Home > Loan Demand in the Euro Area Surged Further

Loan Demand in the Euro Area Surged Further

The Euro area bank lending survey for the second quarter of the year was released today, and the data revealed further demand for loans from European households and businesses. This is a survey of critical importance for the ECB – conducted four times a year, it offers a glimpse into commercial banks’ activity in the different countries part of the Euro area.

Effectively, it shows how things are in the territory. This way, the ECB monitors the effects of its decisions and how the transmission mechanism works.

Approval Criteria for Loans Tightened

The survey had a response rate of 100% from 144 banks in the Euro area. The main conclusion is that the demand for loans surged further, leading to mixed signals. On the one hand, in normal times, strong demand for loans reflects high levels of business optimism and an economy that keeps performing. On the other hand, under the COVID-19 recessions, it most likely means that more emergency funds are needed as demand for housing loans declined dramatically.

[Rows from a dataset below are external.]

(** * burgerbae_mapped2.py: the crawl loop, the link classifier and the
      storage-folder naming, embedded in Rocq.

    Python [str] values are modelled by [string] (the UTF-8 bytes of the text,
    so that [url.encode()] is the identity); [set] is [gset], the
    [defaultdict(set)] of the crawl graph is a [gmap] to [gset], the [deque]
    is a [list] used from its head.  The browser (Playwright) is the outside
    world: each of its calls may raise, and what a page answers is a
    parameter of one loop iteration. *)

From Stdlib Require Import ZArith String Ascii List Bool Lia.
From stdpp Require Import gmap strings list relations sorting.
Import ListNotations.

Local Open Scope string_scope.
Local Open Scope list_scope.

(** ** Python string methods used by the source *)

Module PyStr.

(** [s.lstrip(c)] for a one-character [c]. *)
Fixpoint lstrip (c : ascii) (s : string) : string :=
  match s with
  | String a s' => if Ascii.eqb a c then lstrip c s' else s
  | EmptyString => EmptyString
  end.

(** [s.rstrip(c)] for a one-character [c]. *)
Fixpoint rstrip (c : ascii) (s : string) : string :=
  match s with
  | String a s' =>
      match rstrip c s' with
      | EmptyString => if Ascii.eqb a c then EmptyString else String a EmptyString
      | r => String a r
      end
  | EmptyString => EmptyString
  end.

(** [s.strip(c)]: both ends. *)
Definition strip (c : ascii) (s : string) : string := rstrip c (lstrip c s).

(** [s.replace(a, b)] for one-character [a] and [b]. *)
Fixpoint replace (a b : ascii) (s : string) : string :=
  match s with
  | String x s' => String (if Ascii.eqb x a then b else x) (replace a b s')
  | EmptyString => EmptyString
  end.

(** [x or y] on strings: the empty string is falsy. *)
Definition or_else (x y : string) : string :=
  match x with EmptyString => y | _ => x end.

(** [c in s]. *)
Fixpoint contains (c : ascii) (s : string) : bool :=
  match s with
  | String a s' => Ascii.eqb a c || contains c s'
  | EmptyString => false
  end.

(** The longest prefix of [s] with no character satisfying [p], and the rest
    (which starts at the first such character, when there is one). *)
Fixpoint break (p : ascii -> bool) (s : string) : string * string :=
  match s with
  | String a s' =>
      if p a then (EmptyString, s)
      else let '(l, r) := break p s' in (String a l, r)
  | EmptyString => (EmptyString, EmptyString)
  end.

(** [s.split(c, 1)] when [c in s]: the text before the first [c] and the
    text after it. *)
Definition split1 (c : ascii) (s : string) : string * string :=
  let '(l, r) := break (fun a => Ascii.eqb a c) s in
  (l, match r with String _ r' => r' | EmptyString => EmptyString end).

(** [s.lower()] on ASCII letters. *)
Definition lower_char (a : ascii) : ascii :=
  let n := nat_of_ascii a in
  if (65 <=? n)%nat && (n <=? 90)%nat then ascii_of_nat (n + 32) else a.

Fixpoint lower (s : string) : string :=
  match s with
  | String a s' => String (lower_char a) (lower s')
  | EmptyString => EmptyString
  end.

Fixpoint all (p : ascii -> bool) (s : string) : bool :=
  match s with
  | String a s' => p a && all p s'
  | EmptyString => true
  end.

Fixpoint remove (p : ascii -> bool) (s : string) : string :=
  match s with
  | String a s' => if p a then remove p s' else String a (remove p s')
  | EmptyString => EmptyString
  end.


End PyStr.

(** ** [urllib.parse.ParseResult] *)

Record ParseResult := mkParseResult {
  scheme : string;
  netloc : string;
  path : string;
  params : string;
  query : string;
  fragment : string
}.

(** ** [hashlib.sha256]

    The digest (FIPS 180-4) on 32-bit words kept in [Z], each addition
    followed by its reduction modulo 2^32.  The crawler's theorems take the
    digest as a parameter; this definition is the one the worked examples
    run. *)

Module Sha256.

Local Open Scope Z_scope.

Definition w32 (x : Z) : Z := x mod 2^32.
Definition rotr (n x : Z) : Z := Z.lor (Z.shiftr x n) (w32 (Z.shiftl x (32 - n))).
Definition ch (x y z : Z) : Z := Z.lxor (Z.land x y) (Z.land (Z.lxor x (2^32 - 1)) z).
Definition maj (x y z : Z) : Z := Z.lxor (Z.lxor (Z.land x y) (Z.land x z)) (Z.land y z).
Definition bsig0 (x : Z) : Z := Z.lxor (Z.lxor (rotr 2 x) (rotr 13 x)) (rotr 22 x).
Definition bsig1 (x : Z) : Z := Z.lxor (Z.lxor (rotr 6 x) (rotr 11 x)) (rotr 25 x).
Definition ssig0 (x : Z) : Z := Z.lxor (Z.lxor (rotr 7 x) (rotr 18 x)) (Z.shiftr x 3).
Definition ssig1 (x : Z) : Z := Z.lxor (Z.lxor (rotr 17 x) (rotr 19 x)) (Z.shiftr x 10).

(** The round constants and the initial hash value are, as the standard
    defines them, the first 32 bits of the fractional parts of the cube
    roots of the first 64 primes and of the square roots of the first 8. *)

Definition is_prime (n : nat) : bool :=
  forallb (fun d => negb (n mod d =? 0)%nat) (seq 2 (n - 2)).

Definition primes (count : nat) : list Z :=
  map Z.of_nat (firstn count (List.filter is_prime (seq 2 400))).

(** The integer cube root, one bit at a time from bit [n - 1] down. *)
Fixpoint cbrt_bits (n : nat) (x r : Z) : Z :=
  match n with
  | O => r
  | S n' =>
      let r' := r + 2 ^ Z.of_nat n' in
      cbrt_bits n' x (if r' * r' * r' <=? x then r' else r)
  end.

Definition frac_cbrt (p : Z) : Z := w32 (cbrt_bits 40 (p * 2 ^ 96) 0).
Definition frac_sqrt (p : Z) : Z := w32 (Z.sqrt (p * 2 ^ 64)).

Definition K : list Z := Eval vm_compute in map frac_cbrt (primes 64).

Definition H0 : list Z := Eval vm_compute in map frac_sqrt (primes 8).

Definition bytes_of (s : string) : list Z :=
  map (fun c => Z.of_nat (nat_of_ascii c)) (list_ascii_of_string s).

(** The [n] low bytes of [x], most significant first. *)
Fixpoint be_bytes (n : nat) (x : Z) : list Z :=
  match n with
  | O => []
  | S n' => be_bytes n' (Z.shiftr x 8) ++ [x mod 256]
  end.
(** * Lingvatrans: the language normalizer, the session manager and the
      translation client of [lingvatrans/client.py], with the result models
      of [lingvatrans/models.py].

    The client is asynchronous Python.  The embedding below is sequential:
    one coroutine runs from its call to its return, so the reader/writer
    lock of the source ([self.rwlock]) never blocks and is not represented.
    Everything else the source does is kept: the mutable attributes of the
    [Translator] object, the aiohttp session and connector objects it
    shares by reference, the exceptions it raises or swallows, and the
    requests it sends. *)

From Stdlib Require Import ZArith String Ascii List Bool Lia.
From Stdlib Require Import Floats.PrimFloat.
From stdpp Require Import gmap strings list fin_maps.

Local Open Scope string_scope.
Local Open Scope Z_scope.

(** ** Python values that cross the wire

    [resp.json(content_type=None)] yields a Python value built from
    [None], [bool], [int], [float], [str], [list] and [dict]; floats are
    IEEE binary64, as Rocq's primitive floats are. *)

#[warnings="-register-all"]
Inductive json : Type :=
| JNull
| JBool (b : bool)
| JInt (z : Z)
| JFloat (f : float)
| JStr (s : string)
| JList (l : list json)
| JDict (m : gmap string json).
(** * BudgetBuddy: the recurring-transaction engine

    A shallow embedding of
    [budgetbuddy-backend/src/controllers/recurringController.js]:
    the calendar arithmetic of [calculateNextDate], the template
    handlers (create, update, delete) and the batch sweep
    [processRecurringTransactions], over a model of the Prisma store
    in which every store call may reject.  A handler runs from its
    first store call to its response without another handler running
    in between. *)

From Stdlib Require Import ZArith List String Bool Lia QArith.
From Stdlib Require Import Permutation Sorted.
Import ListNotations.
Local Open Scope string_scope.
Local Open Scope Z_scope.

(** ** The JavaScript [Date] object

    A [Date] is held by its calendar fields in the server's time zone,
    taken to have a fixed offset: [year], [month] (0 = January, as
    [getMonth] counts), [day] of the month (from 1, as [getDate]
    counts) and [time], the milliseconds elapsed within the day.  The
    setters rebuild the date as ECMAScript's [MakeDay] does: a day
    number outside the month rolls over into the neighbouring
    months. *)
Module JsDate.

Record Date : Type := mkDate
  { year : Z; month : Z; day : Z; time : Z }.

Definition msPerDay : Z := 86400000.

(** ECMAScript's [DaysInYear] test. *)
Definition isLeapYear (y : Z) : bool :=
  ((y mod 4 =? 0) && negb (y mod 100 =? 0)) || (y mod 400 =? 0).

Definition daysInMonth (y m : Z) : Z :=
  if m =? 1 then (if isLeapYear y then 29 else 28)
  else if (m =? 3) || (m =? 5) || (m =? 8) || (m =? 10) then 30
  else 31.

Definition nextMonth (y m : Z) : Z * Z :=
  if m =? 11 then (y + 1, 0) else (y, m + 1).

Definition prevMonth (y m : Z) : Z * Z :=
  if m =? 0 then (y - 1, 11) else (y, m - 1).

(** [rollDay fuel y m d] is the calendar date of day number [d]
    counted from the first of month [m] of year [y] (the first is
    day 1), for a month [m] in 0..11: a day past the end of the month
    is carried into the next month, a day before the first is borrowed
    from the previous one. *)
Fixpoint rollDay (fuel : nat) (y m d : Z) : Z * Z * Z :=
  match fuel with
  | O => (y, m, d)
  | S fuel' =>
      if d <? 1 then
        let (y', m') := prevMonth y m in
        rollDay fuel' y' m' (d + daysInMonth y' m')
      else if daysInMonth y m <? d then
        let (y', m') := nextMonth y m in
        rollDay fuel' y' m' (d - daysInMonth y m)
      else (y, m, d)
  end.

(** [MakeDay(year, month, date)]: the month is first brought into
    0..11 by carrying whole years, then the day is rolled.  Every roll
    moves the day number by at least 28 towards the month, so
    [|date| + 1] steps are enough. *)
Definition MakeDay (y m d : Z) : Z * Z * Z :=
  rollDay (S (Z.abs_nat d)) (y + m / 12) (m mod 12) d.

Definition ofFields (f : Z * Z * Z) (t : Z) : Date :=
  let '(y, m, d) := f in mkDate y m d t.

Definition getFullYear (d : Date) : Z := year d.
Definition getMonth (d : Date) : Z := month d.
Definition getDate (d : Date) : Z := day d.

Definition setDate (d : Date) (n : Z) : Date :=
  ofFields (MakeDay (year d) (month d) n) (time d).

Definition setMonth (d : Date) (m : Z) : Date :=
  ofFields (MakeDay (year d) m (day d)) (time d).

Definition setFullYear (d : Date) (y : Z) : Date :=
  ofFields (MakeDay y (month d) (day d)) (time d).

(** [setHours(0, 0, 0, 0)]: midnight of the same day. *)
Definition setHoursZero (d : Date) : Date :=
  mkDate (year d) (month d) (day d) 0.

(** The relational operators compare time values; on calendar fields
    of one time zone that is the lexicographic order. *)
Definition compare (a b : Date) : comparison :=
  match year a ?= year b with
  | Eq => match month a ?= month b with
          | Eq => match day a ?= day b with
                  | Eq => time a ?= time b
                  | c => c
                  end
          | c => c
          end
  | c => c
  end.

Another important point of the current survey is that the approval criteria for loans have tightened somewhat when compared with the previous survey. If at the start of the crisis, commercial banks lowered the conditions for loan applicants so to provide the necessary liquidity as quickly as possible, things tightened a bit in the second quarter.

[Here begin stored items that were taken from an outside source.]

Lemma recommend_gigs_ranked_witness :
  ∃ ranked log,
    recommend_gigs sample_profile [second_gig; malformed_gig; sample_gig] 1
    = Ok (firstn 1 ranked, log)
    ∧ Permutation ranked
        (scored sample_profile [second_gig; malformed_gig; sample_gig])
    ∧ StronglySorted ranked_before ranked.
Proof.
  destruct (recommend_gigs_ranked sample_profile
              [second_gig; malformed_gig; sample_gig] 1)
    as (ranked & log & Hret & Hperm & Hsorted & _ & Hcut & _).
  exists ranked, log. rewrite (Hcut ltac:(lia)) in Hret.
  split; [exact Hret|]. split; assumption.
Defined.

(** * Further properties of the scoring code *)

(** ** Truncation to an integer *)

Lemma py_int_floor (x : Q) : 0 <= x → py_int x = Qfloor x.
Proof.
  destruct x as [n d]. unfold py_int, Qfloor, Qle. cbn [Qnum Qden].
  intros H. apply Z.quot_div_nonneg; lia.
Qed.

Lemma py_int_nonneg (x : Q) : 0 <= x → (0 <= py_int x)%Z.
Proof.
  intros H. rewrite (py_int_floor x H).
  apply Qfloor_resp_le in H. exact H.
Qed.

Lemma py_int_three_halves (n : Z) :
  (0 <= n)%Z → py_int (inject_Z n * 1.5) = (3 * n / 2)%Z.
Proof.
  intros H. unfold py_int, inject_Z, Qmult. cbn [Qnum Qden].
  rewrite Z.quot_div_nonneg by lia.
  replace (n * 15)%Z with (5 * (3 * n))%Z by lia.
  change (Z.pos (1 * 10)) with (5 * 2)%Z.
  apply Z.div_mul_cancel_l; lia.
Qed.
(** * budgeauto: the transaction reconciliation pipeline

    A shallow embedding of the pipeline of [src/models.py],
    [src/categorizer.py], [src/pdf_parser.py], [src/main.py],
    [src/sheets_handler.py] and [src/email_handler.py], and the
    properties of it that the specification states.

    Conventions of the embedding:
    - Python [str] is [string]; only the ASCII range is modelled, so
      [upper], [lower] and [strip] are the ASCII restrictions of the
      Python methods.
    - Python [int] is [Z]; Python [bool] stored in an [int] field is the
      integer it equals ([False] is [0]).
    - Python [float] amounts are rationals [Q]; [None] and [NaN] are [None].
      Only [abs], negation and comparison with zero are used on them.
    - Objects mutated in place (the transactions of a batch) are a list
      that is threaded through the function and updated by index.
    - A [dict] is a [gmap] with [string] keys; a [set] of sheet titles is
      a [gset], and the order in which a loop iterates it is a parameter.
    - The services the pipeline calls (the classifier, the page
      extraction, the document service of the spreadsheet) are inputs:
      their answers are data of the model. *)

From Stdlib Require Import ZArith QArith Qabs Qround String Ascii List Bool Lia.
From Stdlib Require Import Permutation DecimalString.
From stdpp Require Import base option list gmap strings sorting.

Import ListNotations.
Local Open Scope string_scope.
Local Open Scope Z_scope.
Local Open Scope list_scope.

(** ** Strings as Python uses them *)

Module PyStr.

(** The strings the model covers: those made of ASCII characters. On
    them the functions below are the Python methods they are named
    after; what the methods do with other characters ([str.upper] and
    [str.lower] map letters of other alphabets, and a few other
    characters, to ASCII letters) is not modelled, and a statement that
    depends on it is made for ASCII strings only. *)
Fixpoint is_ascii (s : string) : bool :=
  match s with
  | EmptyString => true
  | String c r => Nat.ltb (nat_of_ascii c) 128 && is_ascii r
  end.

Definition is_upper_ascii (c : ascii) : bool :=
  let n := nat_of_ascii c in (Nat.leb 65 n && Nat.leb n 90)%bool.

Definition is_lower_ascii (c : ascii) : bool :=
  let n := nat_of_ascii c in (Nat.leb 97 n && Nat.leb n 122)%bool.

Definition upper_char (c : ascii) : ascii :=
  if is_lower_ascii c then ascii_of_nat (nat_of_ascii c - 32) else c.

Definition lower_char (c : ascii) : ascii :=
  if is_upper_ascii c then ascii_of_nat (nat_of_ascii c + 32) else c.

(** [str.upper()] and [str.lower()], on ASCII strings. *)
Fixpoint upper (s : string) : string :=
  match s with
  | EmptyString => EmptyString
  | String c r => String (upper_char c) (upper r)
  end.

Fixpoint lower (s : string) : string :=
  match s with
  | EmptyString => EmptyString
  | String c r => String (lower_char c) (lower r)
  end.

(** The characters [str.strip()] and the regular expression class [\s]
    remove or match: tab, line feed, vertical tab, form feed, carriage
    return, the four separators 28..31 and the space. *)
Definition is_space (c : ascii) : bool :=
  let n := nat_of_ascii c in
  ((Nat.leb 9 n && Nat.leb n 13) || (Nat.leb 28 n && Nat.leb n 32))%bool.

Fixpoint lstrip (s : string) : string :=
  match s with
  | EmptyString => EmptyString
  | String c r => if is_space c then lstrip r else s
  end.

Fixpoint rstrip (s : string) : string :=
  match s with
  | EmptyString => EmptyString
  | String c r =>
      match rstrip r with
      | EmptyString => if is_space c then EmptyString else String c EmptyString
      | r' => String c r'
      end
  end.

(** [str.strip()]. *)
Definition strip (s : string) : string := rstrip (lstrip s).

(** [str.replace(" ", "_")]. *)
Fixpoint replace_space_underscore (s : string) : string :=
  match s with
  | EmptyString => EmptyString
  | String c r =>
      String (if Ascii.eqb c " "%char then "_"%char else c)
             (replace_space_underscore r)
  end.

(** [sub in s]. *)
Fixpoint contains (sub s : string) : bool :=
  (String.prefix sub s ||
   match s with
   | EmptyString => false
   | String _ r => contains sub r
   end)%bool.

Definition is_digit (c : ascii) : bool :=
  let n := nat_of_ascii c in (Nat.leb 48 n && Nat.leb n 57)%bool.

Definition digit_val (c : ascii) : Z := Z.of_nat (nat_of_ascii c - 48).

End PyStr.

(** ** [models.py]: the category vocabulary *)

Inductive Category : Set :=
| ACHU | AISHU | AMMA | BANK | BODY | BUDGET | CAR | CHRISTMAS | COOK | DRESS
| EDUCATION | ELECTRICITY | ENTERTAINMENT | FAITH | FAMILY | FOOD | FUEL | GIFT
| GROCERY | GYM | HOUSE | HOUSEHOLD | INCOME_TAX | INSURANCE | INTERNET
| INTERNATIONAL_TRIP | INVESTMENT | KITCHEN | MAID | MEDICAL | PHONE
| PHILANTHROPY | PROCESSED_TRANSACTIONS | PROFESSION | RENT | SALE | SALON
| SCOOTER | COURIER | PAYMENT | PETROL | SHOPPING | SOFTWARE | SUBSCRIPTION
| TAX | TRANSPORTATION | TRAVEL | UNCATEGORIZED | VALUE_ADD | WATER | WEDDING
| INCOME | SALARY | REFUND | CASHBACK | INTEREST | TRANSFER.

#[global] Instance Category_eq_dec : EqDecision Category.
Proof. solve_decision. Defined.

(** The members in definition order, as iterating the enum yields them. *)
Definition Category_members : list Category :=
  [ACHU; AISHU; AMMA; BANK; BODY; BUDGET; CAR; CHRISTMAS; COOK; DRESS;
   EDUCATION; ELECTRICITY; ENTERTAINMENT; FAITH; FAMILY; FOOD; FUEL; GIFT;
   GROCERY; GYM; HOUSE; HOUSEHOLD; INCOME_TAX; INSURANCE; INTERNET;
   INTERNATIONAL_TRIP; INVESTMENT; KITCHEN; MAID; MEDICAL; PHONE;
   PHILANTHROPY; PROCESSED_TRANSACTIONS; PROFESSION; RENT; SALE; SALON;
   SCOOTER; COURIER; PAYMENT; PETROL; SHOPPING; SOFTWARE; SUBSCRIPTION;
   TAX; TRANSPORTATION; TRAVEL; UNCATEGORIZED; VALUE_ADD; WATER; WEDDING;
   INCOME; SALARY; REFUND; CASHBACK; INTEREST; TRANSFER].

For instance, businesses applying for a loan in the first quarter, especially in the second half , had greater chances of getting one  approved when compared with the second quarter.

Banks also expressed concerns about the creditworthiness of the borrowers. It is no wonder considering the high level of unemployment and the artificial way the businesses are kept alive.

In other words, any analysis of the creditworthiness of a borrower, household of business, is likely to differ significantly from the period ahead of the crisis. After all, the banks suffer from the impossibility of forecasting future market conditions, starting with the level of interest rates and ending with the duration of the pandemic.

Last but not least, the current survey reveals risk perceptions and risk aversion of the tightening impact of non-performing loan ratios. Moving forward, the longer the pandemic takes, the higher the non-performing loan ratios – that is the focus of the ECB’s main policy tools and the reasons why commercial banks tightened the approval criteria.